(* ===== verification/SessionRecords.v ===== *)
(** * Session records

    The store's methods on Sessions: [store/src/records/session.rs],
    [deleted_session.rs], [terminal_restore.rs], the standalone admission of
    [session_admission.rs], and the clauses of [validation.rs] about Sessions,
    deleted Sessions and the readiness of conversations. *)

From S2P Require Import Prelude Text Domain DomainRules StoreState SessionJournals.

Local Open Scope string_scope.
Local Open Scope list_scope.

(** ** Lookups *)

(** [sessions.iter().position(|session| session.id == session_id)] *)
Definition session_position (st : CurrentState) (session_id : string) : option (nat * SessionRecord) :=
  position (fun session => s_id session == session_id) (sessions st).

(** [self.state.sessions[index] = session] *)
Definition set_session (index : nat) (session : SessionRecord) (st : CurrentState) : CurrentState :=
  st <| sessions := <[index := session]> (sessions st) |>.

Definition readiness_position (st : CurrentState) (session_id : string)
  : option (nat * AgentConversationReadinessRecord) :=
  position (fun record => rd_session_id record == session_id) (agent_conversation_readiness st).

Definition is_relocating (st : CurrentState) (session_id : string) : bool :=
  any (fun operation => rlo_session_id operation == session_id) (session_relocation_operations st).

Definition drop_relocations (ids : list string) (st : CurrentState) : CurrentState :=
  st <| session_relocation_operations :=
          retain (fun operation => negb (bool_decide (rlo_session_id operation ∈ ids)))
            (session_relocation_operations st) |>.

Definition drop_relocation_receipts (ids : list string) (st : CurrentState) : CurrentState :=
  st <| session_relocation_receipts :=
          retain (fun receipt => negb (bool_decide (rlr_session_id receipt ∈ ids)))
            (session_relocation_receipts st) |>.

PROBLEM: For this exercise, restate every record word for word.

THE ANSWER:
(* ===== verification/SessionRecords.v ===== *)
(** * Session records

    The store's methods on Sessions: [store/src/records/session.rs],
    [deleted_session.rs], [terminal_restore.rs], the standalone admission of
    [session_admission.rs], and the clauses of [validation.rs] about Sessions,
    deleted Sessions and the readiness of conversations. *)

From S2P Require Import Prelude Text Domain DomainRules StoreState SessionJournals.

Local Open Scope string_scope.
Local Open Scope list_scope.

(** ** Lookups *)

(** [sessions.iter().position(|session| session.id == session_id)] *)
Definition session_position (st : CurrentState) (session_id : string) : option (nat * SessionRecord) :=
  position (fun session => s_id session == session_id) (sessions st).

(** [self.state.sessions[index] = session] *)
Definition set_session (index : nat) (session : SessionRecord) (st : CurrentState) : CurrentState :=
  st <| sessions := <[index := session]> (sessions st) |>.

Definition readiness_position (st : CurrentState) (session_id : string)
  : option (nat * AgentConversationReadinessRecord) :=
  position (fun record => rd_session_id record == session_id) (agent_conversation_readiness st).

Definition is_relocating (st : CurrentState) (session_id : string) : bool :=
  any (fun operation => rlo_session_id operation == session_id) (session_relocation_operations st).

Definition drop_relocations (ids : list string) (st : CurrentState) : CurrentState :=
  st <| session_relocation_operations :=
          retain (fun operation => negb (bool_decide (rlo_session_id operation ∈ ids)))
            (session_relocation_operations st) |>.

Definition drop_relocation_receipts (ids : list string) (st : CurrentState) : CurrentState :=
  st <| session_relocation_receipts :=
          retain (fun receipt => negb (bool_decide (rlr_session_id receipt ∈ ids)))
            (session_relocation_receipts st) |>.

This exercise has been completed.